=== INFORMATION SHOWN ===
(** C7. [--json] promises one document.  A run with [--json] (anywhere in the arguments)
that reaches a command other than [log --follow] writes to its output exactly one
document followed by a newline, and nothing to its diagnostics, whatever the
environment answers: an envelope with exit code 0, or an error document whose error
determines the exit code.  That includes commands refused in JSON mode and arguments
the parser refuses. *)
Theorem json_one_document parse arguments tr code :
  $"--json" ∈ arguments ->
  match parse true arguments with
  | inr o => o_json o = true /\ selected o = true /\ o_log o && followLog o = false
  | inl failure => pf_json failure = true /\ pf_exitCode failure <> 0
  end ->
  runs (run_ A dump get_time mktime localtime_r parse arguments) tr code ->
  one_document tr code.
Proof.
  intros Hin Hp. unfold run_.
  assert (existsb (fun argument => bool_decide (argument = $"--json")) arguments = true) as ->.
  { apply existsb_exists. exists $"--json". split; [by apply list_elem_of_In|]. by apply bool_decide_eq_true_2. }
  destruct (parse true arguments) as [failure|o].
  - destruct Hp as [Hj Hc]. rewrite Hj, (proj2 (Z.eqb_neq _ _) Hc).
    intros (t1 & u & t2 & -> & H & -> & ->)%runs_bind. rewrite app_nil_r.
    apply runs_print_json in H as (text & Hd & Ho & He). eexists _, text. split_and!; [done..|].
    right. by eexists _, _, _.
  - destruct Hp as (Hj & Hs & Hl). by apply dispatch_documents.
Qed.

(** ** Failures are reported *)

Section Failures.
Variable o : Options.

(** The error the run ended with is the last thing it wrote. *)
Definition reported (tr : trace cliE) (failure : Error) : Prop :=
  if o_json o then
    exists command operation text before,
      dump (JsonSerializer.error command operation failure) = Some text /\
      stdout tr = before ++ text ++ [nl]
  else exists before, stderr tr = before ++ err_message failure ++ [nl].

Definition interrupted_follow (code : Z) : Prop := o_log o = true /\ followLog o = true /\ code = 130.

Definition accounted (tr : trace cliE) (code : Z) : Prop :=
  code = 0 \/ interrupted_follow code \/
  exists failure, code = exitCode (err_code failure) /\ reported tr failure.

Definition reports (t : prog cliE Z) : Prop := forall tr code, runs t tr code -> accounted tr code.

Lemma reported_after tr1 tr2 failure : reported tr2 failure -> reported (tr1 ++ tr2) failure.
Proof.
  unfold reported. rewrite stdout_app, stderr_app. destruct (o_json o).
  - intros (c & op & text & before & Hd & ->). exists c, op, text, (stdout tr1 ++ before). by rewrite <- app_assoc.
  - intros (before & ->). exists (stderr tr1 ++ before). by rewrite <- app_assoc.
Qed.

Lemma reports_bind {B} (t : prog cliE B) k : (forall b, reports (k b)) -> reports (bind t k).
Proof.
  intros Hk tr code (t1 & b & t2 & -> & _ & H)%runs_bind.
  destruct (Hk b _ _ H) as [H0|[H0|(failure & Hc & Hr)]]; [by left|by right; left|right; right].
  exists failure. split; [done|]. by apply reported_after.
Qed.
Lemma reports_done : reports (Ret 0).
Proof. intros tr code [_ ->]. by left. Qed.
Lemma reports_stuck e : reports (cli_stuck e).
Proof. by intros tr code ([] & _). Qed.
Lemma fail_reports command operation failure : reports (fail dump o command operation failure).
Proof.
  intros tr code (t1 & u & t2 & -> & H & -> & ->)%runs_bind. rewrite app_nil_r.
  right. right. exists failure. split; [done|]. unfold reported. destruct (o_json o).
  - apply runs_print_json in H as (text & Hd & Ho & _). by exists command, operation, text, [].
  - destruct H as ([] & t & -> & -> & _). exists []. apply app_nil_r.
Qed.
Lemma reports_or_fail {B} c op (t : prog cliE (Result B)) k :
  (forall b, reports (k b)) -> reports (or_fail dump o c op t k).
Proof. intros Hk. apply reports_bind. intros [b|e]; [apply Hk|apply fail_reports]. Qed.
Lemma reports_unless skip prompt d k : reports k -> reports (unless_cancelled o skip prompt d k).
Proof. intros Hk. apply reports_bind. intros [|]; [done|]. apply reports_bind. intros _. apply reports_done. Qed.

Lemma reports_follow q : o_log o = true -> followLog o = true -> reports (follow_journal dump o q).
Proof.
  intros Hl Hf. apply reports_bind. intros installed. destruct (negb (installed =? 0)); [apply fail_reports|].
  apply reports_bind. intros result tr code (t1 & c & t2 & -> & H & H')%runs_bind.
  destruct H' as (u & t3 & -> & -> & ->).
  assert (Hw : forall failure, reported t1 failure -> reported (t1 ++ [Ev RemoveInterrupt u]) failure).
  { intros failure. unfold reported. by rewrite stdout_app, stderr_app, !app_nil_r. }
  destruct result as [|e]; [destruct H as [-> ->]; by left|].
  case_bool_decide.
  - destruct H as [-> ->]. right. by left.
  - destruct (fail_reports _ _ _ _ _ H) as [Hz|[Hz|(failure & Hc & Hr)]]; [by left|by right; left|right; right].
    exists failure. auto.
Qed.
End Failures.

Ltac report :=
  repeat first
    [ apply fail_reports | apply reports_done | apply reports_stuck | apply reports_unless
    | apply reports_or_fail; intros ?
    | match goal with
      | |- reports _ (print _ _ _ _) => apply reports_bind; intros _
      | |- reports _ (bind _ _) => apply reports_bind; intros ?
      | |- reports _ (if ?b then _ else _) => destruct b eqn:?
      | |- reports _ (match ?x with _ => _ end) => destruct x
      end ].

End Guarantees.

(** ** Example runs *)

(** No provider to follow with. *)
Definition no_follow : JournalFollow := {| followE := fun _ => Empty_set; provider_follow _ := Ret (Success tt) |}.

(** The services on a machine, and the lines a user will type. *)
Definition cli_sim (X : Type) (e : @cliE no_follow X) (s : machine * list str) : option (X * (machine * list str)) :=
  match e in cliE X return option (X * (machine * list str)) with
  | Io e => match e in streamE X return option (X * (machine * list str)) with Output _ | Diagnostic _ => Some (tt, s) end
  | Svc e => let '(x, m) := sim _ e s.1 in Some (x, (m, s.2))
  | ReadLine => Some (head s.2, (s.1, tail s.2))
  | InstallInterrupt => Some (0, s)
  | RemoveInterrupt => Some (tt, s)
  | _ => None
  end.

Definition sim_app : App :=
  mkApp (ProcessService.mkProcessService 999 true)
    (PortService.mkPortService (ProcessService.mkProcessService 999 true) true 3000) true false 121.

Definition kill_400 : Options :=
  mkOptions false false false false false false true false true false false false false false false
    None false None None None (-1) 400 false None 0 false None [] false None None 50 None false [] [].
Definition json_doctor : Options :=
  mkOptions true false false true false false false false false false false false false false false
    None false None None None (-1) (-1) false None 0 false None [] false None None 50 None false [] [].

Definition sim_dispatch (o : Options) : prog (@cliE no_follow) Z :=
  dispatch (formats := plain_formats) (messages := plain_messages) (HO := elements_order) (JF := no_follow) sim_app
    (fun _ => Some $"{}") (fun _ => None) (fun _ => 0) (fun _ => None) o.

Lemma changes_need_consent_witness :
  exists tr before r after,
    runs (sim_dispatch kill_400) tr 0 /\ tr = before ++ Ev (Svc (SignalProvider_send 400 Kill)) r :: after /\
    accepted (kill_prompt 400) false before.
Proof.
  destruct (exec cli_sim (sim_dispatch kill_400) (sim_machine, [$" Yes "])) as [[[code tr] s]|] eqn:E;
    [|vm_compute in E; congruence].
  assert (Hr := exec_runs _ _ _ _ _ _ E).
  assert (Hg : calls_after (granted sim_app kill_400) [] (sim_dispatch kill_400)).
  { unfold sim_dispatch. apply changes_need_consent, elem_of_cons. by left. }
  vm_compute in E. injection E as <- <- _.
  eexists _, [_; _; _; _], _, [_]. split_and!; [exact Hr|reflexivity|].
  destruct (calls_after_runs _ _ _ _ _ [_; _; _; _] _ [_] Hg Hr eq_refl) as [_ [(_ & _ & _ & [H|H])|(H & _)]]; [done|exact H|done].
Defined.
===
◆ **WHAT IS BEING ASKED**: Lines, not occurrences, are what count: report how many lines of the records above include the word "return", and nothing else.

◆ **YOUR SOLUTION**: 2